#### [WORK TASK]
When a line of the records contains "csize", copy it.

■ ■ ■ ■

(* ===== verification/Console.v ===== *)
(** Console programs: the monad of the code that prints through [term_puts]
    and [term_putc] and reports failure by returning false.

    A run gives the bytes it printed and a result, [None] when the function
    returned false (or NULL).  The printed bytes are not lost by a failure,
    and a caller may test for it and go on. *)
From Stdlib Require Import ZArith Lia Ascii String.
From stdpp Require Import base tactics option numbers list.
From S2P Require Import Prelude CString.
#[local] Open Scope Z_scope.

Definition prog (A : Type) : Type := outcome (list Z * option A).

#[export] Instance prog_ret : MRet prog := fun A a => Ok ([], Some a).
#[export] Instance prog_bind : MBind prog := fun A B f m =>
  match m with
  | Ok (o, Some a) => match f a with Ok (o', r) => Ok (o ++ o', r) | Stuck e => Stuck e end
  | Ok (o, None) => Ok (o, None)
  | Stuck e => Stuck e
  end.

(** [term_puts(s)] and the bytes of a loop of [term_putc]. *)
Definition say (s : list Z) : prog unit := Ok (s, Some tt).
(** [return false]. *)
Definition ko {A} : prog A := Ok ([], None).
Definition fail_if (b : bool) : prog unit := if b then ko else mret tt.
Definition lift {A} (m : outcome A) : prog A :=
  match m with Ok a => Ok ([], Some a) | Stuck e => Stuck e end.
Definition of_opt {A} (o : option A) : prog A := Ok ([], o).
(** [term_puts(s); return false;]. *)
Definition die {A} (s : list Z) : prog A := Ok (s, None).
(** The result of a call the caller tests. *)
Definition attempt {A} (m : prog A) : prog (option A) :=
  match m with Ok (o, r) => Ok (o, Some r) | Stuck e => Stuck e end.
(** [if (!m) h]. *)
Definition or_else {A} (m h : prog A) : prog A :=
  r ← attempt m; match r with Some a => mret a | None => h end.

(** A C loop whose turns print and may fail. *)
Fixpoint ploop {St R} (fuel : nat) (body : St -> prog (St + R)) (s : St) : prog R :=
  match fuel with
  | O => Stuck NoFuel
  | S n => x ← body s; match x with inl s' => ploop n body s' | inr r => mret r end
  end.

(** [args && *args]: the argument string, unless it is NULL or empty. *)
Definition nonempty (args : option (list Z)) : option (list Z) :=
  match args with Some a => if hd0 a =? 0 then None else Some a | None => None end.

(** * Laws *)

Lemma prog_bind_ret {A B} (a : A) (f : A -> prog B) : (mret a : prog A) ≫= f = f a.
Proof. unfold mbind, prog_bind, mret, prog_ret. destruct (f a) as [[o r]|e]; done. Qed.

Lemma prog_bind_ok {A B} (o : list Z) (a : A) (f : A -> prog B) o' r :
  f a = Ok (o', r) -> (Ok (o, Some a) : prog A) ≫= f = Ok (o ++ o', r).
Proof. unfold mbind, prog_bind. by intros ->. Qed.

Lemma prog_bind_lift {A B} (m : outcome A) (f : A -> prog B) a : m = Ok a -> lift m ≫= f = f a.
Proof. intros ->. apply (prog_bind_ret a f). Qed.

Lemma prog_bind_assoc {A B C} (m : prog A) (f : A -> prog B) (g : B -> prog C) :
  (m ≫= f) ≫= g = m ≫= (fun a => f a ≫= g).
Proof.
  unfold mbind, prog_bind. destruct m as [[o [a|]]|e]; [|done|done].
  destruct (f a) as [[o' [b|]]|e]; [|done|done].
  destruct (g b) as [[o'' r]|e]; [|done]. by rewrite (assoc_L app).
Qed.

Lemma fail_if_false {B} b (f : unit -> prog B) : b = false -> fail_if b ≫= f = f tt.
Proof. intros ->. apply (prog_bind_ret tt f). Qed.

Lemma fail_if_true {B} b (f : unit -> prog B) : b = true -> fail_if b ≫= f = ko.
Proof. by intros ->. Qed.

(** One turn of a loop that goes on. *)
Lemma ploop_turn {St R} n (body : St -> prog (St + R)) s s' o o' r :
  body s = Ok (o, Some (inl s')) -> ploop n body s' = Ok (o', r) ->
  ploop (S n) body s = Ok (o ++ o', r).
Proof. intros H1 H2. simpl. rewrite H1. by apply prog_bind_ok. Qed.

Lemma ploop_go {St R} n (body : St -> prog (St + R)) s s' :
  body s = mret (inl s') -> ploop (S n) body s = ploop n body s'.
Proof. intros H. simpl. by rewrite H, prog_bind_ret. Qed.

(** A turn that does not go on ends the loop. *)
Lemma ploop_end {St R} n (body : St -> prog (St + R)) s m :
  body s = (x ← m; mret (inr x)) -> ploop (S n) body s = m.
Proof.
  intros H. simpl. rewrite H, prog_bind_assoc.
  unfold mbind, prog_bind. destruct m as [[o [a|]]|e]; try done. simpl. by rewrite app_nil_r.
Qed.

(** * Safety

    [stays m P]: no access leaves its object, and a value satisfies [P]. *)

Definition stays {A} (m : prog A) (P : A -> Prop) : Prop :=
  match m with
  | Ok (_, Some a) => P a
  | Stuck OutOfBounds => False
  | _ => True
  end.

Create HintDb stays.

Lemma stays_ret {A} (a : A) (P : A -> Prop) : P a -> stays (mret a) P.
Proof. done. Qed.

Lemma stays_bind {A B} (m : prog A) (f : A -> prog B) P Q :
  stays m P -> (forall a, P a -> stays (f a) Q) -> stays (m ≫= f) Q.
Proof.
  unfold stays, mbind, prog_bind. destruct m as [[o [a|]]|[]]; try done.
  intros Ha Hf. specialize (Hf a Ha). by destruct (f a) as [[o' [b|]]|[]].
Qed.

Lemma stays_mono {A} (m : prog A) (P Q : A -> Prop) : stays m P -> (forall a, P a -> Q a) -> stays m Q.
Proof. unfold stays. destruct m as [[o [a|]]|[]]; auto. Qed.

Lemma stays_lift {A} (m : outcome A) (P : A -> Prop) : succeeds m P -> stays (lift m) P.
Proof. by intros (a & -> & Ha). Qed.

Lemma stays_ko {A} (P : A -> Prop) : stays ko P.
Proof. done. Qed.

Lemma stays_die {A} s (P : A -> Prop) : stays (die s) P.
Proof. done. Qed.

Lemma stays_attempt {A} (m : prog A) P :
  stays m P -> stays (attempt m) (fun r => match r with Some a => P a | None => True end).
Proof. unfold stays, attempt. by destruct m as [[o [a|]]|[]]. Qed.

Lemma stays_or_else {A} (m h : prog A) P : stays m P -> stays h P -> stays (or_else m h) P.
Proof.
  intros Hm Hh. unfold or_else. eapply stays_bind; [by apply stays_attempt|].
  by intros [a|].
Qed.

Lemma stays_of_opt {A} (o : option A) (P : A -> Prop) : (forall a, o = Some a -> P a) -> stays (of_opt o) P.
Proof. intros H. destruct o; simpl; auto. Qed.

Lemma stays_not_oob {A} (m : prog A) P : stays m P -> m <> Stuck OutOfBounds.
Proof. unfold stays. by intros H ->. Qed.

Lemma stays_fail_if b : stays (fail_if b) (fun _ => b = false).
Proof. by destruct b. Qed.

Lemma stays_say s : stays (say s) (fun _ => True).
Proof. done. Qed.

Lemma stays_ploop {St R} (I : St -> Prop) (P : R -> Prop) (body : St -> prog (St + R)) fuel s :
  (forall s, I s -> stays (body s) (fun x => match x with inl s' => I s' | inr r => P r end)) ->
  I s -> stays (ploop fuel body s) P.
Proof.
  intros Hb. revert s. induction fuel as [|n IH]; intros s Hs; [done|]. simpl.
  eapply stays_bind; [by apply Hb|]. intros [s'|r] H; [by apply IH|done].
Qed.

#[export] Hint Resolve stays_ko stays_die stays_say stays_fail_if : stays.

■ ■ ■ ■

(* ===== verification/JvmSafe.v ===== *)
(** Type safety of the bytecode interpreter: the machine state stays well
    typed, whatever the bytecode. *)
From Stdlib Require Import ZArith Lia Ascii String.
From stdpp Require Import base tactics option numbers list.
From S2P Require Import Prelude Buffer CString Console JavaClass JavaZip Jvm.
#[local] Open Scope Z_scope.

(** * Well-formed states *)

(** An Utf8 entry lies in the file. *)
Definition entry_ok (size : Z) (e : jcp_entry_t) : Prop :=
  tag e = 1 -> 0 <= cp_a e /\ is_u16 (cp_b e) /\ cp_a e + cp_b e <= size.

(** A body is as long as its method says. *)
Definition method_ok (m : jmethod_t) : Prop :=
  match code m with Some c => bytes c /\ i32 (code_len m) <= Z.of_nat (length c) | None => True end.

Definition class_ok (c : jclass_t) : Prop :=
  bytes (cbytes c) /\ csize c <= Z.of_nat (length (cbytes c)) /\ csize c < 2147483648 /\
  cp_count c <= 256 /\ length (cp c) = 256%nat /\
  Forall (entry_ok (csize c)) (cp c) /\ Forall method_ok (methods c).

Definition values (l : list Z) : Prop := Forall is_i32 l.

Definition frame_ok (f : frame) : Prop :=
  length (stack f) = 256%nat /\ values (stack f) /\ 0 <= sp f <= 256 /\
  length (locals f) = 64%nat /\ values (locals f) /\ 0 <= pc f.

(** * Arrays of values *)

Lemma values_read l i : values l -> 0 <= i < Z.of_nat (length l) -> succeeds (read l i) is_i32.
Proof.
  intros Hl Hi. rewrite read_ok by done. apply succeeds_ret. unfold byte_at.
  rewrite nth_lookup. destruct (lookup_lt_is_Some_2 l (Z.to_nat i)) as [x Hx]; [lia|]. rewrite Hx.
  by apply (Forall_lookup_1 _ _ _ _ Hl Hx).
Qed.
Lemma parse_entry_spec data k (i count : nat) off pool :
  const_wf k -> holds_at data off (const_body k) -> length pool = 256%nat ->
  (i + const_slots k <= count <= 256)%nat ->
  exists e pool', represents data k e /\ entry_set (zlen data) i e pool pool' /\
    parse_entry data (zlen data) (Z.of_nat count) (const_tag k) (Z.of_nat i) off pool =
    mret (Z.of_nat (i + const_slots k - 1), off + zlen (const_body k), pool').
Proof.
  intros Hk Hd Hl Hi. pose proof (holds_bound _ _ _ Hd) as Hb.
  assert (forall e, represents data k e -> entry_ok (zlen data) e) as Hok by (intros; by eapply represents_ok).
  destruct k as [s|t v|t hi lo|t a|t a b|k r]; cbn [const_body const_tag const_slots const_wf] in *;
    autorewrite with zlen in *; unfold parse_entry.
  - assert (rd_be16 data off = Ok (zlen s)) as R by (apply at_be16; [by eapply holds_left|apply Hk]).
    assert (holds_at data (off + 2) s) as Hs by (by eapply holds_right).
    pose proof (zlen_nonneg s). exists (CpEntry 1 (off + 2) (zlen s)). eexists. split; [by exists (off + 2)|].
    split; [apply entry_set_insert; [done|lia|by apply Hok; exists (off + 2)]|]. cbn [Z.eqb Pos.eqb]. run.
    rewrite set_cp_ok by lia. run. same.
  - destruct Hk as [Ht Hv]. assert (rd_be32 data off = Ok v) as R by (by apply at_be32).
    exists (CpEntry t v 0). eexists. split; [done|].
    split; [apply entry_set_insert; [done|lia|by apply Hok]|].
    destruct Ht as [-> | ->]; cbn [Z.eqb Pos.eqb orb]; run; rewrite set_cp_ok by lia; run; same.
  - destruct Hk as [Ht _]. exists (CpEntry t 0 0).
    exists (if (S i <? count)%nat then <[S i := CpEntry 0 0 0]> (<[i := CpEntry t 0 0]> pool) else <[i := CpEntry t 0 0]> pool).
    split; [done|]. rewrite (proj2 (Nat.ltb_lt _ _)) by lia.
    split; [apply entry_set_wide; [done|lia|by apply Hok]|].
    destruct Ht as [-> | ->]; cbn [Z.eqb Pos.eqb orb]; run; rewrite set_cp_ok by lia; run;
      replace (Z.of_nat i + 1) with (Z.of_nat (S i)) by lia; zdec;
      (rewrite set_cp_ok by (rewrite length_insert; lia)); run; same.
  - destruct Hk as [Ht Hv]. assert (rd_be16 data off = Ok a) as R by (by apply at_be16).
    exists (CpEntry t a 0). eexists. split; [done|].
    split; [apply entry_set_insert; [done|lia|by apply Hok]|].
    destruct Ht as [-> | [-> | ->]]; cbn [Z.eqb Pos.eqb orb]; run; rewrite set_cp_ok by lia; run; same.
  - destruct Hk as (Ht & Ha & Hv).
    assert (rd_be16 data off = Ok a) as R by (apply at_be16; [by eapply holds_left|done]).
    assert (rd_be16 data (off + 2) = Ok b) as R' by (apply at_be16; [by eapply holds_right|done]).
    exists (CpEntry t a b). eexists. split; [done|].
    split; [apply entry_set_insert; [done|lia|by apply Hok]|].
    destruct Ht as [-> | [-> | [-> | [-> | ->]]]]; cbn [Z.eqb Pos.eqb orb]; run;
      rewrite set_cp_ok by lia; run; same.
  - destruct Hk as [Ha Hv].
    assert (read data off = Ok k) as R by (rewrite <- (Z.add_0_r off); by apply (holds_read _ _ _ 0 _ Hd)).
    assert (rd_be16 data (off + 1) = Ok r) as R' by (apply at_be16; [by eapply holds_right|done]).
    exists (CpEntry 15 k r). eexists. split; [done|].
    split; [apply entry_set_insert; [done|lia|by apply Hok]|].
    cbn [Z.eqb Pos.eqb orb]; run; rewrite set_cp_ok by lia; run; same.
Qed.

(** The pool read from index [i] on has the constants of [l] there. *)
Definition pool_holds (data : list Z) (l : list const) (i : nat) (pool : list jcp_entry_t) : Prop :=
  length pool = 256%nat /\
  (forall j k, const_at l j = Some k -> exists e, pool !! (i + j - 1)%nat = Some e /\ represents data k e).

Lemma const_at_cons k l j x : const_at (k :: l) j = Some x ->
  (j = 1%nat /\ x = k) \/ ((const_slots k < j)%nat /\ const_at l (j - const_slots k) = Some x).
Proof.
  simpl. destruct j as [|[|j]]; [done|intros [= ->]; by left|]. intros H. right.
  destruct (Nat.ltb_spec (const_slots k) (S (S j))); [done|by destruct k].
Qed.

■ ■ ■ ■

#### [RESULT]
  bytes (cbytes c) /\ csize c <= Z.of_nat (length (cbytes c)) /\ csize c < 2147483648 /\
  Forall (entry_ok (csize c)) (cp c) /\ Forall method_ok (methods c).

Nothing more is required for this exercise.